A url shortener is relatively trivial to operate (at least, compared to some
of the stuff I'm doing right now). It works, or it doesn't, once you've got it
there isn't much you can do to make it better or add features.

So development costs are almost a one-time affair and it seems they had
already done that.

What's left is the bandwidth cost.

A Mbit is about $5 /month in bulk. The average 'GET' reguest from a device is
maybe 500 bytes, the answer, the redirect is maybe another 500 bytes. So say 1
Kbyte in total (generous!). 1Mbit / sec = 128 Kbyte, so that is roughly 100
requests / second for $5 /month. Serverload is trivial, a single table with a
unique key, you can do 1000's of queries like that per second on a single box.
It is a trivially parallel problem, simply distribute all urls across all
machines. A single box could push maybe 100K requests / second using varnishd
or some other front end cache (tr.im uses nginx), so that's maybe 800Kbit/sec
out of one box.

You'll need a bunch of IPs otherwise you'll run out of sockets and you'll need
some memory for the cache.

Calculate in some margin and you can cut that down to maybe 500 Mbit/sec, so
that box would cost you $2500 / month and it would handle a staggering
62500*86400 = 5 billion requests / day.

No way tr.im is at that level, more likely a few tens of millions of requests
per day, reduce bandwidth costs accordingly, say $500 to $1000.

It wouldn't take more than a bunch of google ads displayed to the makers of
the urls or a donation to keep a service like that going, that's not a whole
lot of $ to make on a site. One of my sites which converts absolutely horrible
does that kind of money on 27000 visitors / day (mostly from Finland, don't
ask...).

This will never be a business, and personally I really don't understand why
the likes of twitter do not give a short url out on their own service.
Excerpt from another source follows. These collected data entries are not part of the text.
(** Induction on messages, through the commands a composite carries. *)
Lemma Msg_nested_ind (P : Msg World Payload -> Prop) :
  (forall p, P (UserMsg p)) ->
  (forall cmds, Forall (everyYield P) cmds -> P (BatchMsg cmds)) ->
  (forall cmds, Forall (everyYield P) cmds -> P (sequenceMsg cmds)) ->
  (forall i inner, P (WrappedMsg i inner)) ->
  (forall title, P (setWindowTitleMsg title)) ->
  forall m, P m.
Proof.
  intros hU hB hS hW hT.
  fix IH 1. intros m.
  destruct m as [p|cmds|cmds|i inner|title];
    [apply hU | apply hB | apply hS | apply hW | apply hT].
  - induction cmds as [|c rest IHrest]; constructor; [|exact IHrest].
    destruct c as [f|]; simpl; [|exact I].
    intros w. destruct (f w) as [[m|] w']; simpl; [apply IH | exact I].
  - induction cmds as [|c rest IHrest]; constructor; [|exact IHrest].
    destruct c as [f|]; simpl; [|exact I].
    intros w. destruct (f w) as [[m|] w']; simpl; [apply IH | exact I].
Qed.

Lemma drainMsg_BatchMsg cmds w :
  drainMsg (BatchMsg cmds) w = fold_left drainStep cmds ([], w).
Proof. reflexivity. Qed.

Lemma drainMsg_sequenceMsg cmds w :
  drainMsg (sequenceMsg cmds) w = fold_left drainStep cmds ([], w).
Proof. reflexivity. Qed.

(** The loop of [drainMsg] over wrapped commands, when the messages the
    commands yield unroll as [P] says. *)
Lemma drainStep_wrapped id cmds :
  Forall (everyYield (fun m => forall w,
            drainMsg (wrapMsg id m) w
            = (map (tagged id) (fst (drainMsg m w)), snd (drainMsg m w))))
         cmds ->
  forall out w0,
    fold_left drainStep (map (fun c => Wrap c id) (filter nonNil cmds))
              (map (tagged id) out, w0)
    = (map (tagged id) (fst (fold_left drainStep cmds (out, w0))),
       snd (fold_left drainStep cmds (out, w0))).
Proof.
  induction 1 as [|c rest Hc _ IH]; intros out w0; [reflexivity|].
  destruct c as [f|]; simpl; [|apply IH].
  specialize (Hc w0). destruct (f w0) as [[m|] w1]; simpl in Hc |- *.
  - rewrite Hc. destruct (drainMsg m w1) as [out' w2]. simpl.
    rewrite <- map_app. apply IH.
  - change [Some (WrappedMsg id (@None (Msg World Payload)))]
      with (map (tagged id) [@None (Msg World Payload)]).
    rewrite <- map_app. apply IH.
Qed.

Lemma drainMsg_wrapMsg id (m : Msg World Payload) : forall w,
  drainMsg (wrapMsg id m) w
  = (map (tagged id) (fst (drainMsg m w)), snd (drainMsg m w)).
Proof.
  induction m as [p|cmds Hall|cmds Hall|i inner|title] using Msg_nested_ind;
    intros w; try reflexivity.
  - rewrite wrapMsg_BatchMsg, wrapAll_map, !drainMsg_BatchMsg.
    apply (@drainStep_wrapped id cmds Hall [] w).
  - rewrite wrapMsg_sequenceMsg, wrapAll_map, !drainMsg_sequenceMsg.
    apply (@drainStep_wrapped id cmds Hall [] w).
Qed.

(** Wrapping reaches every leaf.  Unrolled, a wrapped command runs the same
    leaf commands as the inner one, with the same effects, and what comes
    out is what each leaf yielded, a message or nothing, inside a
    [WrappedMsg] with the id: no message of a leaf comes out bare, and no
    composite marker is wrapped. *)
Theorem Wrap_leaves cmd id w :
  exists g : CmdFn World Payload,
    Wrap (Some cmd) id = Some g
    /\ drainCmd g w
       = (map (tagged id) (fst (drainCmd cmd w)), snd (drainCmd cmd w)).
Proof.
  eexists. split; [reflexivity|].
  unfold drainCmd. destruct (cmd w) as [[m|] w']; simpl.
  - apply drainMsg_wrapMsg.
  - reflexivity.
Qed.

(** A wrapped [SetWindowTitle] no longer yields the message that sets the
    title: it yields a [WrappedMsg] around it. *)
Theorem Wrap_SetWindowTitle (title : string) id w :
  invoke (Wrap (@SetWindowTitle World Payload title) id) w
  = Some (Some (WrappedMsg id (Some (setWindowTitleMsg title))), w).
Proof. reflexivity. Qed.

End Composition.

(** ** [Sequentially], [Every] and the countdown program *)
Section Sequencing.

Context {World Payload : Type}.

Implicit Types (cmd : CmdFn World Payload) (c : Cmd World Payload).
Implicit Types (cmds : list (Cmd World Payload)) (w : World).

(** The loop over a concatenation: the second part runs only when the first
    has yielded nothing, from the world the first has left. *)
Lemma sequentiallyLoop_app (l1 l2 : list (Cmd World Payload)) : forall w,
  sequentiallyLoop (l1 ++ l2) w
  = match sequentiallyLoop l1 w with
    | (Some m, w') => (Some m, w')
    | (None, w') => sequentiallyLoop l2 w'
    end.
Proof.
  induction l1 as [|c rest IH]; intros w; simpl; [reflexivity|].
  destruct c as [f|]; [|apply IH].
  destruct (f w) as [[m|] w']; [reflexivity | apply IH].
Qed.

(** Nil entries make no difference to [Sequentially]: to invoke, the command
    is the one built from the list without them. *)
Theorem Sequentially_skips_nil cmds w :
  invoke (Sequentially cmds) w
  = invoke (Sequentially (filter nonNil cmds)) w.
Proof.
  simpl. f_equal. revert w.
  induction cmds as [|c rest IH]; intros w; simpl; [reflexivity|].
  destruct c as [f|]; simpl; [|apply IH].
  destruct (f w) as [[m|] w']; [reflexivity | apply IH].
Qed.

(** [Sequentially] of one command is, to invoke, that command. *)
Theorem Sequentially_single cmd w :
  invoke (Sequentially [Some cmd]) w = invoke (Some cmd) w.
Proof.
  simpl. f_equal. now destruct (cmd w) as [[m|] w'].
Qed.

(** Nesting flattens: [Sequentially] of commands that are themselves
    [Sequentially] of lists is, to invoke, [Sequentially] of the lists put end
    to end. *)
Theorem Sequentially_flattens (ls : list (list (Cmd World Payload))) w :
  invoke (Sequentially (map (@Sequentially World Payload) ls)) w
  = invoke (Sequentially (concat ls)) w.
Proof.
  simpl. f_equal. revert w.
  induction ls as [|l rest IH]; intros w; [reflexivity|].
  cbn [map concat]. rewrite sequentiallyLoop_app.
  change (sequentiallyLoop (Sequentially l :: map (@Sequentially _ _) rest) w)
    with (match sequentiallyLoop l w with
          | (Some msg, w') => (Some msg, w')
          | (None, w') =>
              sequentiallyLoop (map (@Sequentially _ _) rest) w'
          end).
  destruct (sequentiallyLoop l w) as [[m|] w']; [reflexivity | apply IH].
Qed.

Context {clock : Clock World}.

(** With a zero or negative duration [Every] does not align anything: the
    delay it computes is the duration itself, and past the reading of the
    clock the command is [Tick] with that duration. *)
Theorem Every_nonpositive (duration : Duration)
        (fn : Time -> CmdFn World Payload) w :
  minDuration <= duration -> duration <= 0 ->
  (forall n : Time, everyDelay n duration = duration)
  /\ invoke (Every duration fn) w
     = invoke (Tick duration fn) (snd (time_Now w)).
Proof.
  intros Hmin Hneg.
  assert (Hdelay : forall n : Time, everyDelay n duration = duration).
  { intros n. unfold everyDelay, Truncate, Add, Sub.
    destruct (Z.leb_spec duration 0) as [_|H0]; [|lia].
    simpl. unfold saturate, minDuration, maxDuration in *.
    destruct (Z.ltb_spec (wall n + duration - wall n) (- 2 ^ 63)); [lia|].
    destruct (Z.ltb_spec (2 ^ 63 - 1) (wall n + duration - wall n)); lia. }
  split; [exact Hdelay|].
  simpl. destruct (time_Now w) as [n w1]. now rewrite Hdelay.
Qed.

(** Two invocations of [Every] in the same period of the wall clock are due
    at the same instant, the end of that period, whatever their offsets in
    it and whatever their monotonic readings. *)
Theorem Every_same_period (duration : Duration) (n n' : Time) :
  0 < duration -> duration <= maxDuration ->
  wall n / duration = wall n' / duration ->
  wall n + everyDelay n duration = wall n' + everyDelay n' duration
  /\ wall n + everyDelay n duration = (wall n / duration + 1) * duration.
Proof.
  intros Hd Hmax Hq.
  rewrite !everyDelay_wall by assumption.
  pose proof (Z.div_mod (wall n) duration ltac:(lia)) as Hn.
  pose proof (Z.div_mod (wall n') duration ltac:(lia)) as Hn'.
  rewrite <- Hq in Hn'. split; nia.
Qed.

End Sequencing.

Section Countdown.

Context {World : Type} {clock : Clock World}.
Variable Key : Type.
Variable keyString : Key -> string.
Variable Quit : Cmd World (Fullscreen.AppMsg Key).

Lemma wrapInt_small (x : Z) :
  - 2 ^ 63 <= x < 2 ^ 63 -> Fullscreen.wrapInt x = x.
Proof.
  intros H. unfold Fullscreen.wrapInt.
  rewrite Z.mod_small; lia.
Qed.

(** As long as the ticks do not bring the model to zero, every one of them
    takes one off and asks for the next. *)
Lemma feed_ticks (messages : list (option (Msg World (Fullscreen.AppMsg Key)))) :
  forallb (@Fullscreen.isTick World Key) messages = true ->
  forall m : Fullscreen.model,
    Z.of_nat (length messages) < m -> m < 2 ^ 63 ->
    Fullscreen.feed keyString Quit m messages
    = (m - Z.of_nat (length messages),
       repeat (@Fullscreen.tick World clock Key) (length messages)).
Proof.
  induction messages as [|message rest IH]; intros Hall m Hlen Hmax.
  - simpl. f_equal. lia.
  - cbn [forallb] in Hall. apply andb_prop in Hall as [Htick Hall].
    cbn [length] in Hlen |- *. rewrite Nat2Z.inj_succ in Hlen |- *.
    destruct message as [[[key|t]| | | |]|]; try discriminate.
    cbn [Fullscreen.feed Fullscreen.Update].
    rewrite wrapInt_small by lia.
    destruct (Z.leb_spec (m - 1) 0) as [H0|_]; [lia|].
    rewrite (IH Hall (m - 1)) by lia.
    cbn [repeat]. f_equal. lia.
Qed.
But it
also does not cost a fortune to run, that's bs.

And if you want to create 'value' you should do something a little more sticky
than a url shortener, it literally is a throwaway relationship with your
audience.

And if you lock them out for a couple of days because you can't make up your
mind if you're going to sink or swim you have really tossed your investment
into the water.

------
Oompa
Not a PR stunt? Sure seems like one from my perspective.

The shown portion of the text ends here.